* [DESCRIPTION OF THE TASK] Print out the data below with every line intact.

* [SOURCE DATA]

===============

(** ** The Query Service *)

Module ApiSpec.
Import JS ApiBackend.

Definition statusCodes : list Z := [200; 400; 404; 405; 500]%Z.

Definition fixedHeaders : list (jsstring * jsstring) :=
  [ (lit "Content-Type", lit "application/json");
    (lit "Access-Control-Allow-Origin", lit "*");
    (lit "Access-Control-Allow-Methods", lit "GET,OPTIONS");
    (lit "Access-Control-Allow-Headers",
     lit "Content-Type,X-Amz-Date,Authorization,X-Api-Key,X-Amz-Security-Token") ].

Definition fromCreateResponse (rt : Runtime) (r : Response) : Prop :=
  exists code payload,
    r = createResponse rt code payload /\ In code statusCodes.

(** A lookup-by-id request: a GET whose path parameters carry a ticket id. *)
Definition lookupRequest (event ticketId : JSValue) : Prop :=
  strict_eq_str (getOwn event (lit "httpMethod")) (lit "GET") = true /\
  andChain (getOwn event (lit "pathParameters")) [lit "ticketId"] = ticketId /\
  truthy ticketId = true.

End ApiSpec.

(** ** The Mail Ingestor *)

Module IngestorSpec.
Import JS MailIngestor.

(** The first record lacks the SES message id or the S3 object structure. *)
Definition lacksStructure (record : JSValue) : Prop :=
  truthy (andChain record [lit "ses"; lit "mail"; lit "messageId"]) = false \/
  truthy (andChain record [lit "s3"; lit "bucket"]) = false \/
  truthy (andChain record [lit "s3"; lit "object"]) = false.

(** The promise of an upload request that has left. *)
Definition uploadPromise (w : World) (request : PutObjectRequest) : Result (Eff State unit) :=
  Return (liftR (match s3_putObject_fault w request with
                 | Some e => Throw e
                 | None => Return tt
                 end)).

(** [request] stores the attachment [a] of the message [messageId]: under
    [attachments/<messageId>/<sanitized filename>], the filename being
    the declared one, or [attachment-<messageId>-<timestamp>.pdf]. *)
Definition storesAttachment (rt : Runtime) (w : World) (messageId : JSValue)
    (a : Attachment) (request : PutObjectRequest) : Prop :=
  Bucket request = ATTACHMENT_BUCKET_NAME w /\
  Body request = content a /\
  ContentType request = contentType a /\
  exists name,
    Key request = lit "attachments/" ++ ToString rt messageId ++ lit "/" ++ safeFilename name /\
    match filename a with
    | Some (c :: s) => name = c :: s
    | Some [] | None =>
        exists t, name = lit "attachment-" ++ ToString rt messageId ++ lit "-"
                         ++ Z_to_jsstring t ++ lit ".pdf"
    end.

End IngestorSpec.

(* ================================================================== *)
(** * Concrete platforms, services and events

    The instances the examples below are evaluated on. *)
(* ================================================================== *)

Module Fixtures.
Import JS.

(** ** A platform *)

Definition invoice42 : JSValue :=
  object [(lit "invoiceId", JStr (lit "INV-42")); (lit "currency", JStr (lit "EUR"))].

Definition anonymousInvoice : JSValue :=
  object [(lit "currency", JStr (lit "EUR"))].

Definition syntaxError : JsError :=
  {| name := lit "SyntaxError"; message := lit "Unexpected token o in JSON at position 1";
     stack := Some (lit "SyntaxError: Unexpected token o in JSON at position 1") |}.

(** ["s"], with its quotation marks *)
Definition quoted (s : string) : jsstring := [34%N] ++ lit s ++ [34%N].

Definition invoice42_json : jsstring :=
  lit "{" ++ quoted "invoiceId" ++ lit ":" ++ quoted "INV-42" ++ lit ","
  ++ quoted "currency" ++ lit ":" ++ quoted "EUR" ++ lit "}".

Definition anonymousInvoice_json : jsstring :=
  lit "{" ++ quoted "currency" ++ lit ":" ++ quoted "EUR" ++ lit "}".

(** [JSON.parse] on the two documents above and on text that is not
    JSON; [JSON.stringify] prints the top-level keys of an object. *)
Definition rt : Runtime :=
  {| JSON_parse := fun s =>
       if str_eqb s invoice42_json then Return invoice42
       else if str_eqb s anonymousInvoice_json then Return anonymousInvoice
       else Throw syntaxError;
     JSON_stringify := fun v =>
       match v with
       | JObj props => lit "{" ++ join (lit ",") (map fst (map_to_list props)) ++ lit "}"
       | _ => lit "?"
       end;
     Number_toString := fun _ => lit "0";
     Buffer_toString_utf8 := map (fun b => N_of_ascii (ascii_of_byte b));
     captureStack := fun kind msg => Some (kind ++ lit ": " ++ msg) |}.

(** ** The services behind the orchestrator *)

Definition answerWith (payload : Result jsstring) : Backend.GenerateContentResult :=
  {| Backend.response :=
       Some {| Backend.candidates :=
                 JArr [object [(lit "content",
                                object [(lit "parts",
                                         JArr [object [(lit "text", JStr (lit "..."))]] ∅)])]]
                      ∅;
               Backend.text := payload;
               Backend.promptFeedback := JUndefined |} |}.

Definition blockedError : JsError :=
  {| name := lit "GoogleGenerativeAIResponseError";
     message := lit "Text not available. Response was blocked due to SAFETY";
     stack := None |}.

(** The answer to a prompt the backend declines: no candidate, and the
    reason in [promptFeedback.blockReason]. *)
Definition declinedAnswer : Backend.GenerateContentResult :=
  {| Backend.response :=
       Some {| Backend.candidates := JUndefined;
               Backend.text := Throw blockedError;
               Backend.promptFeedback := object [(lit "blockReason", JStr (lit "SAFETY"))] |} |}.

Definition noSuchKey : JsError :=
  {| name := lit "NoSuchKey"; message := lit "The specified key does not exist.";
     stack := Some (lit "NoSuchKey: The specified key does not exist.") |}.

(** Four documents, told apart by their first byte: an invoice with an
    id, an invoice without, one the backend answers with text that is
    not JSON, one the backend declines. *)
Definition backendWorld (apiKey : jsstring) : Backend.World :=
  {| Backend.GEMINI_API_KEY := apiKey;
     Backend.clock := fun n => (1700000000000 + Z.of_nat n)%Z;
     Backend.toISOString := fun t => lit "T+" ++ Z_to_jsstring t;
     Backend.s3_getObject := fun _ key =>
       let found (b : Byte.byte) :=
         Return {| Backend.Body := Some [b];
                   Backend.ContentLength := JNum (Number_of_nat 1);
                   Backend.ContentType := JStr (lit "application/pdf") |} in
       if str_eqb key (lit "inbox/invoice 42.pdf") then found Byte.x01
       else if str_eqb key (lit "inbox/anonymous.pdf") then found Byte.x02
       else if str_eqb key (lit "inbox/garbled.pdf") then found Byte.x03
       else if str_eqb key (lit "inbox/declined.pdf") then found Byte.x04
       else Throw noSuchKey;
     Backend.generateContent := fun pdf =>
       match pdf with
       | [Byte.x01] => Return (answerWith (Return invoice42_json))
       | [Byte.x02] => Return (answerWith (Return anonymousInvoice_json))
       | [Byte.x03] => Return (answerWith (Return (lit "not json")))
       | _ => Return declinedAnswer
       end;
     Backend.db_put_fault := fun _ => None |}.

===============

* [SOLUTION]
(** ** The Query Service *)

Module ApiSpec.
Import JS ApiBackend.

Definition statusCodes : list Z := [200; 400; 404; 405; 500]%Z.

Definition fixedHeaders : list (jsstring * jsstring) :=
  [ (lit "Content-Type", lit "application/json");
    (lit "Access-Control-Allow-Origin", lit "*");
    (lit "Access-Control-Allow-Methods", lit "GET,OPTIONS");
    (lit "Access-Control-Allow-Headers",
     lit "Content-Type,X-Amz-Date,Authorization,X-Api-Key,X-Amz-Security-Token") ].

Definition fromCreateResponse (rt : Runtime) (r : Response) : Prop :=
  exists code payload,
    r = createResponse rt code payload /\ In code statusCodes.

(** A lookup-by-id request: a GET whose path parameters carry a ticket id. *)
Definition lookupRequest (event ticketId : JSValue) : Prop :=
  strict_eq_str (getOwn event (lit "httpMethod")) (lit "GET") = true /\
  andChain (getOwn event (lit "pathParameters")) [lit "ticketId"] = ticketId /\
  truthy ticketId = true.

End ApiSpec.

(** ** The Mail Ingestor *)

Module IngestorSpec.
Import JS MailIngestor.

(** The first record lacks the SES message id or the S3 object structure. *)
Definition lacksStructure (record : JSValue) : Prop :=
  truthy (andChain record [lit "ses"; lit "mail"; lit "messageId"]) = false \/
  truthy (andChain record [lit "s3"; lit "bucket"]) = false \/
  truthy (andChain record [lit "s3"; lit "object"]) = false.

(** The promise of an upload request that has left. *)
Definition uploadPromise (w : World) (request : PutObjectRequest) : Result (Eff State unit) :=
  Return (liftR (match s3_putObject_fault w request with
                 | Some e => Throw e
                 | None => Return tt
                 end)).

(** [request] stores the attachment [a] of the message [messageId]: under
    [attachments/<messageId>/<sanitized filename>], the filename being
    the declared one, or [attachment-<messageId>-<timestamp>.pdf]. *)
Definition storesAttachment (rt : Runtime) (w : World) (messageId : JSValue)
    (a : Attachment) (request : PutObjectRequest) : Prop :=
  Bucket request = ATTACHMENT_BUCKET_NAME w /\
  Body request = content a /\
  ContentType request = contentType a /\
  exists name,
    Key request = lit "attachments/" ++ ToString rt messageId ++ lit "/" ++ safeFilename name /\
    match filename a with
    | Some (c :: s) => name = c :: s
    | Some [] | None =>
        exists t, name = lit "attachment-" ++ ToString rt messageId ++ lit "-"
                         ++ Z_to_jsstring t ++ lit ".pdf"
    end.

End IngestorSpec.

(* ================================================================== *)
(** * Concrete platforms, services and events

    The instances the examples below are evaluated on. *)
(* ================================================================== *)

Module Fixtures.
Import JS.

(** ** A platform *)

Definition invoice42 : JSValue :=
  object [(lit "invoiceId", JStr (lit "INV-42")); (lit "currency", JStr (lit "EUR"))].

Definition anonymousInvoice : JSValue :=
  object [(lit "currency", JStr (lit "EUR"))].

Definition syntaxError : JsError :=
  {| name := lit "SyntaxError"; message := lit "Unexpected token o in JSON at position 1";
     stack := Some (lit "SyntaxError: Unexpected token o in JSON at position 1") |}.

(** ["s"], with its quotation marks *)
Definition quoted (s : string) : jsstring := [34%N] ++ lit s ++ [34%N].

Definition invoice42_json : jsstring :=
  lit "{" ++ quoted "invoiceId" ++ lit ":" ++ quoted "INV-42" ++ lit ","
  ++ quoted "currency" ++ lit ":" ++ quoted "EUR" ++ lit "}".

Definition anonymousInvoice_json : jsstring :=
  lit "{" ++ quoted "currency" ++ lit ":" ++ quoted "EUR" ++ lit "}".

(** [JSON.parse] on the two documents above and on text that is not
    JSON; [JSON.stringify] prints the top-level keys of an object. *)
Definition rt : Runtime :=
  {| JSON_parse := fun s =>
       if str_eqb s invoice42_json then Return invoice42
       else if str_eqb s anonymousInvoice_json then Return anonymousInvoice
       else Throw syntaxError;
     JSON_stringify := fun v =>
       match v with
       | JObj props => lit "{" ++ join (lit ",") (map fst (map_to_list props)) ++ lit "}"
       | _ => lit "?"
       end;
     Number_toString := fun _ => lit "0";
     Buffer_toString_utf8 := map (fun b => N_of_ascii (ascii_of_byte b));
     captureStack := fun kind msg => Some (kind ++ lit ": " ++ msg) |}.

(** ** The services behind the orchestrator *)

Definition answerWith (payload : Result jsstring) : Backend.GenerateContentResult :=
  {| Backend.response :=
       Some {| Backend.candidates :=
                 JArr [object [(lit "content",
                                object [(lit "parts",
                                         JArr [object [(lit "text", JStr (lit "..."))]] ∅)])]]
                      ∅;
               Backend.text := payload;
               Backend.promptFeedback := JUndefined |} |}.

Definition blockedError : JsError :=
  {| name := lit "GoogleGenerativeAIResponseError";
     message := lit "Text not available. Response was blocked due to SAFETY";
     stack := None |}.

(** The answer to a prompt the backend declines: no candidate, and the
    reason in [promptFeedback.blockReason]. *)
Definition declinedAnswer : Backend.GenerateContentResult :=
  {| Backend.response :=
       Some {| Backend.candidates := JUndefined;
               Backend.text := Throw blockedError;
               Backend.promptFeedback := object [(lit "blockReason", JStr (lit "SAFETY"))] |} |}.

Definition noSuchKey : JsError :=
  {| name := lit "NoSuchKey"; message := lit "The specified key does not exist.";
     stack := Some (lit "NoSuchKey: The specified key does not exist.") |}.

(** Four documents, told apart by their first byte: an invoice with an
    id, an invoice without, one the backend answers with text that is
    not JSON, one the backend declines. *)
Definition backendWorld (apiKey : jsstring) : Backend.World :=
  {| Backend.GEMINI_API_KEY := apiKey;
     Backend.clock := fun n => (1700000000000 + Z.of_nat n)%Z;
     Backend.toISOString := fun t => lit "T+" ++ Z_to_jsstring t;
     Backend.s3_getObject := fun _ key =>
       let found (b : Byte.byte) :=
         Return {| Backend.Body := Some [b];
                   Backend.ContentLength := JNum (Number_of_nat 1);
                   Backend.ContentType := JStr (lit "application/pdf") |} in
       if str_eqb key (lit "inbox/invoice 42.pdf") then found Byte.x01
       else if str_eqb key (lit "inbox/anonymous.pdf") then found Byte.x02
       else if str_eqb key (lit "inbox/garbled.pdf") then found Byte.x03
       else if str_eqb key (lit "inbox/declined.pdf") then found Byte.x04
       else Throw noSuchKey;
     Backend.generateContent := fun pdf =>
       match pdf with
       | [Byte.x01] => Return (answerWith (Return invoice42_json))
       | [Byte.x02] => Return (answerWith (Return anonymousInvoice_json))
       | [Byte.x03] => Return (answerWith (Return (lit "not json")))
       | _ => Return declinedAnswer
       end;
     Backend.db_put_fault := fun _ => None |}.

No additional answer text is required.